Pharmacists Lobby States to Step Up PBM Regulation
Pharmacist groups have begun lobbying states to increase regulation of pharmacy benefit management firms, whose role in drug delivery has increased significantly in recent years as health plans and states have looked to rein in costs, the Wall Street Journal reports. Pharmacy benefit managers, or PBMs, contract with health plans and self-insured plans to develop drug benefit packages for patients, directing them toward certain medications or classes of drugs in return for a rebate from drug manufacturers. In addition, most PBMs operate licensed "mail-order drug refill services" and call centers that offer advice to doctors about switching a patient's medication. With the "rapid growth" in drug costs, many states have contracted with PBMs to develop drug packages for their Medicaid and state employee programs. And in July, President Bush proposed a prescription drug discount plan for seniors that would be managed by PBMs.
Pharmacists say that PBMs need regulation to "protect consumers," and the National Community Pharmacists Association has developed model legislation that would require state boards of pharmacy and insurance commissioners to develop a license "specifically for PBMs," with the state boards responsible for oversight. The legislation would also prohibit PBMs from disclosing "confidential claims information on individual patients." Currently, PBMs compile claims data to analyze drug usage trends, and then may sell that information to drug manufacturers. The model legislation also would require PBMs to release financial data to state insurance agencies. "They are getting into the practice of pharmacy and therefore should be regulated," Todd Dankmyer, senior vice president of the pharmacists association, said. Still, Texas Pharmacy Association CEO Jim Martin "concedes" that competition is "fueling" the push for regulation. PBMs have cut into independent pharmacists' profits, for instance, by "threatening" to send their clients "elsewhere" unless pharmacists lowered dispensing fees and by operating their own mail-order drug refill services. The pharmacists' lobbying efforts have been endorsed by state regulators -- in May 2000, the National Association of Boards of Pharmacy, which represents all 50 state pharmacy boards, recommended that PBMs be licensed to "regulate their pharmacy practice activities." But according to Carmen Catizone, the association's executive director, efforts to adopt the recommendation have been met with "stiff opposition" from PBMs.

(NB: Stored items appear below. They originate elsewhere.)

(** X14.  A call by a plain name that is a visible variable holding a
    Function value goes through the variable, whatever the function
    table holds under that name: a nil function is a FaultError, before
    any argument is evaluated; otherwise the arguments are evaluated and
    a number of arguments other than the number of parameters is a
    TypeError, and so is the first argument whose tag is not the
    declared type of its parameter. *)
Theorem call_through_variable (ev : Expr -> M loc)
    (rs : FuncObj -> list Stmt -> M (loc * bool))
    (name : string) (args : list Expr) (s : State)
    (fr : Environment.frame) (l : loc) (x : Value) :
  name <> "inputi" -> name <> "inputs" -> name <> "print" ->
  has_dot name = false ->
  Environment.top (env s) = Some fr ->
  Environment.get_in name (rev fr) = Some l ->
  cells s !! l = Some x -> t x = FUNCTION ->
  (v x = PNone -> run_fcall ev rs name args s = Err FAULT_ERROR) /\
  (forall f fo ls s1 vals,
     v x = PFun f ->
     mapM ev args s = Ok (ls, s1) ->
     Forall2 (fun l y => cells s1 !! l = Some y) ls vals ->
     (forall y, In y vals -> t y <> VOID /\ t y <> ERROR) ->
     fobjs s1 !! f = Some fo ->
     (length ls <> length (formal_args fo) ->
      run_fcall ev rs name args s = Err TYPE_ERROR) /\
     (forall i p val,
        length ls = length (formal_args fo) ->
        Dict.keys (formal_args fo) !! i = Some p -> vals !! i = Some val ->
        get_type p <> t val ->
        (forall j q w, (j < i)%nat ->
           Dict.keys (formal_args fo) !! j = Some q -> vals !! j = Some w ->
           get_type q = t w /\ arg_passes s1 q w) ->
        run_fcall ev rs name args s = Err TYPE_ERROR)).
Proof.
  intros H1 H2 H3 Hdot Htop Hget Hl Ht.
  assert (Hrun : run_fcall ev rs name args s =
                 (when_ (is_None (v x)) (error FAULT_ERROR) ;;
                  call_function_value ev rs (v x) args None) s).
  { unfold run_fcall. apply String.eqb_neq in H1, H2, H3.
    rewrite H1, H2, H3, Hdot. cbn [orb].
    unfold bind at 1. cbn [gets].
    destruct (env s) as [|f0 e0] eqn:He.
    { discriminate Htop. }
    rewrite <- He in *. step (env_get_Ok s name fr Htop). rewrite Hget.
    step (rd_Ok s l x Hl). now rewrite bool_decide_eq_true_2. }
  rewrite Hrun. split.
  - intros ->. reflexivity.
  - intros f fo ls s1 vals Hv Hargs Hcells Htags Hfo. rewrite Hv.
    cbn [is_None]. step (when_false (error FAULT_ERROR) s).
    unfold call_function_value. step Hargs.
    step (mapM_rd_Ok s1 ls vals Hcells).
    erewrite (bind_Ok (reads _))
      by (apply reads_Ok; unfold get_arguments_type_signature;
          apply (arguments_sig_ok vals "" Htags)).
    erewrite (bind_Ok (reads _)) by (apply reads_Ok; unfold fobj; now rewrite Hfo).
    split.
    + intros Hlen. apply Nat.eqb_neq in Hlen. now rewrite Hlen.
    + intros i p val Hlen Hp Hval Hty Hpass.
      rewrite Hlen, Nat.eqb_refl. cbn [negb].
      step (when_false (error TYPE_ERROR) s1).
      apply bind_Err.
      now apply (check_value_args_fail s1 i _ ls vals p val).
Qed.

The PBM industry, "which delivers prescription-drug benefits to 170 million people nationally," says that the regulations proposed by pharmacists would create "an unnecessary layer of rules," the Journal reports. In addition, PBMs say that increased regulation would limit their ability to reduce state drug costs. Peter Harty, a vice president at Merck-Medco, a PBM subsidiary of Merck & Co., said, "We are not cowboys willy-nilly doing things without oversight." Responding to pharmacists' concern that PBMs' data collection practices could violate patient privacy, Harty added that HHS is "developing rules to prevent disclosure of patient-specific data" (Gold, Wall Street Journal, 9/5).